Saturday, March 30, 2013

All Things Connected

Nature exhibits many poetic interdependencies.
"One could not pluck a flower without troubling a star."
Francis Thompson, Poet
Roman philosopher Cicero wrote, "Omnia vivunt, omnia inter se conexa" which translates from Latin to:
"All things live, all things are connected to each other".
Perhaps the exemplary confirmation of this notion is the procreation of plant species whose survival depends on the transport of pollen grains from one plant to another.

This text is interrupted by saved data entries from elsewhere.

(** ** A call *)

Lemma word_at off d w r : drop off d = w ++ r → length w = 32%nat → abi_word (Z.of_nat off) d = Some w.
Proof.
  intros H Hw. unfold abi_word. rewrite (proj2 (Z.leb_le _ _)), Nat2Z.id, H by lia.
  change 32 with (Z.of_nat 32). by rewrite <-Hw, split_off_app.
Qed.
Lemma uint_at off d n r : drop off d = word_u n ++ r → 0 ≤ n ≤ u128_max → abi_uint (Z.of_nat off) d = Some n.
Proof.
  intros H Hn. unfold abi_uint. rewrite (word_at off d _ r H) by by unfold word_u; rewrite length_app, length_be_bytes.
  cbn [fmap option_fmap option_map]. f_equal. unfold word_u. assert (Hz : ∀ k l, be_val (replicate k x00 ++ l) = be_val l).
  { induction k as [|k IH]; intros l; [done|]. cbn [replicate app]. by rewrite be_val_cons, IH. }
  rewrite Hz, be_val_bytes, Z.mod_small; [done|]. unfold u128_max in Hn. lia.
Qed.
Lemma drop_word off (d w r : bytes) : drop off d = w ++ r → length w = 32%nat → drop (off + 32) d = r.
Proof. intros H <-. by rewrite <-drop_drop, H, drop_app_length. Qed.
Lemma length_offsets off sigs : length (sig_offsets off sigs) = (32 * length sigs)%nat.
Proof.
  revert off. induction sigs as [|s sigs IH]; intros off; [done|]. cbn [sig_offsets]. rewrite length_app, IH.
  unfold word_u. rewrite length_app, length_replicate, length_be_bytes. cbn [length]. lia.
Qed.
(** The encoding of one signature, and of all. *)
Definition sig_block (s : bytes) : bytes := word_u 65 ++ s ++ replicate (96 - 65) x00.
Lemma length_word n : length (word_u n) = 32%nat.
Proof. unfold word_u. by rewrite length_app, length_replicate, length_be_bytes. Qed.
Lemma length_block s : length s = 65%nat → length (sig_block s) = 128%nat.
Proof. intros H. unfold sig_block. rewrite !length_app, length_word, length_replicate. lia. Qed.
Lemma block_at off d s r : drop off d = sig_block s ++ r → length s = 65%nat → abi_bytes (Z.of_nat off) d = Some s.
Proof.
  intros H Hs. unfold abi_bytes. unfold sig_block in H. rewrite <-!app_assoc in H.
  rewrite (uint_at off d 65 _ H) by (unfold u128_max; lia). cbn [mbind option_bind].
  replace (Z.to_nat (Z.of_nat off + 32)) with (off + 32)%nat by lia. rewrite <-drop_drop, H, <-(length_word 65), drop_app_length.
  change 65 with (Z.of_nat 65). rewrite <-Hs at 1. by rewrite split_off_app.
Qed.
(** The heads from the [i]-th on and the blocks they point to. *)
Lemma array_reads d base off (sigs done_ : list bytes) total :
  Forall (λ s, length s = 65%nat) (done_ ++ sigs) → total = length (done_ ++ sigs) → Z.of_nat total < 2 ^ 64 →
  off = (base + 32 * length done_)%nat →
  (∃ r, drop off d = sig_offsets (32 * Z.of_nat total + 128 * Z.of_nat (length done_)) sigs ++ r) →
  drop (base + 32 * total) d = concat (sig_block <$> (done_ ++ sigs)) →
  abi_array (length sigs) (Z.of_nat base) (Z.of_nat off) d = Some sigs.
Proof.
  revert done_ off. induction sigs as [|s sigs IH]; intros done_ off Hf Ht Hb Ho [r Hh] Hd; [done|].
  cbn [abi_array length]. cbn [sig_offsets] in Hh. rewrite <-app_assoc in Hh.
  rewrite (uint_at _ _ _ _ Hh) by (unfold u128_max; rewrite length_app in Ht; cbn in Ht; lia). cbn [mbind option_bind].
  assert (Hs : length s = 65%nat) by (apply Forall_app in Hf as [_ Hf]; by apply Forall_cons in Hf as [? _]).
  assert (Hdn : length (concat (sig_block <$> done_)) = (128 * length done_)%nat).
  { clear -Hf. apply Forall_app in Hf as [Hf _]. induction Hf as [|x l Hx _ IHl]; [done|].
    rewrite fmap_cons. cbn [concat length]. rewrite length_app, length_block by done. lia. }
  replace (Z.of_nat base + (32 * Z.of_nat total + 128 * Z.of_nat (length done_))) with (Z.of_nat (base + 32 * total + 128 * length done_)) by lia.
  rewrite (block_at _ d s (concat (sig_block <$> sigs))); [|by rewrite <-drop_drop, Hd, fmap_app, concat_app, <-Hdn, drop_app_length; cbn|done].
  cbn [mbind option_bind]. replace (Z.of_nat off + 32) with (Z.of_nat (off + 32)) by lia.
  rewrite (IH (done_ ++ [s])); [done|by rewrite <-app_assoc|by rewrite Ht, <-app_assoc|done|rewrite length_app; cbn; lia| |by rewrite <-app_assoc].
  exists r. rewrite <-drop_drop, Hh, <-(length_word (32 * Z.of_nat total + 128 * Z.of_nat (length done_))), drop_app_length.
  f_equal. f_equal. rewrite length_app. cbn. lia.
Qed.
(** C24: the contract reads the call that was attested.  Decoded as the ABI says, the
    data of a call is its selector, the address paid, the amount, the
    identifier and the signatures, each of 65 bytes, in their order. *)
Theorem attested_call_reads_back fn to amount id sigs :
  0 ≤ amount ≤ u128_max → Forall (λ s, length s = 65%nat) sigs → Z.of_nat (length sigs) < 2 ^ 64 →
  decode_attested (encode_attested_call fn to amount id sigs) = Some (selector fn, to, amount, id, sigs).
Proof.
  intros Ha Hs Hn. unfold decode_attested, encode_attested_call.
  assert (Hsel : length (selector fn) = 4%nat) by (unfold selector; rewrite length_take, length_h256; lia).
  change 4 with (Z.of_nat 4). rewrite <-Hsel at 1. rewrite split_off_app. cbn [mbind option_bind].
  set (offs := sig_offsets _ sigs). set (blocks := concat _).
  set (d := word_addr to ++ _).
  assert (Hwa : length (word_addr to) = 32%nat) by (unfold word_addr; by rewrite length_app, length_replicate, address_len).
  assert (Hid : length (h256_bytes id) = 32%nat) by apply length_h256.
  assert (D1 := drop_word 0 d _ _ eq_refl Hwa). assert (D2 := drop_word 32 d _ _ D1 (length_word _)).
  assert (D3 := drop_word 64 d _ _ D2 Hid). assert (D4 := drop_word 96 d _ _ D3 (length_word _)).
  assert (D5 := drop_word 128 d _ _ D4 (length_word _)).
  rewrite (word_at 0 d _ _ eq_refl Hwa : abi_word 0 d = _). cbn [mbind option_bind].
  rewrite bool_decide_eq_true_2 by done. change (drop 12 (word_addr to)) with (address_bytes to). rewrite address_of_bytes_bytes.
  cbn [mbind option_bind]. rewrite (uint_at 32 d _ _ D1 Ha : abi_uint 32 d = _). cbn [mbind option_bind].
  rewrite (word_at 64 d _ _ D2 Hid : abi_word 64 d = _). cbn [mbind option_bind].
  rewrite (uint_at 96 d 128 _ D3 ltac:(unfold u128_max; lia) : abi_uint 96 d = _). cbn [mbind option_bind].
  rewrite (uint_at 128 d _ _ D4 ltac:(unfold u128_max; lia) : abi_uint 128 d = _). cbn [mbind option_bind].
  assert (Har : abi_array (length sigs) (128 + 32) (128 + 32) d = Some sigs).
  { apply (array_reads d 160 160 sigs [] (length sigs) Hs eq_refl Hn eq_refl).
    - exists blocks. change 160%nat with (128 + 32)%nat. rewrite D5. unfold offs. do 2 f_equal. cbn [length]. lia.
    - change (160 + 32 * length sigs)%nat with (128 + 32 + 32 * length sigs)%nat.
      rewrite <-drop_drop, D5, <-(length_offsets (32 * Z.of_nat (length sigs)) sigs). unfold offs. by rewrite drop_app_length. }
  rewrite Nat2Z.id, Har. cbn [mbind option_bind]. by rewrite h256_of_id.
Qed.
End reads.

Plant life requires insects, reptiles, birds, and mammals to carry their reproductive messengers, pollen grains, from one plant to another.
"When we try to pick anything out by itself, we find it hitched to everything else in the universe."
John Muir
Physical phenomena, like wind or flowing water, also carries and deposits pollen among plants.
"Pollinators are what ecologists call keystone species. You know how an arch has a keystone. It's the one stone that keeps the two halves of the arch together. If you remove the keystone, the whole arch collapses."
May Berenbaum, Entomologist
Skipper butterfly carrying a load of pollen grains on its legs
For carriers like butterflies or honey bees, grains of pollen adhere to their body parts allowing for the transport and deposition of pollen as the insect visits multiple plants.

Without help from other species, or physical phenomena like wind, the fertilization of plants by pollination would not occur. Organisms thrive by an essential mutualism between species and by using the physical conditions of an ecosystem to best advantage.
"We are here to awaken from the illusion of our separateness."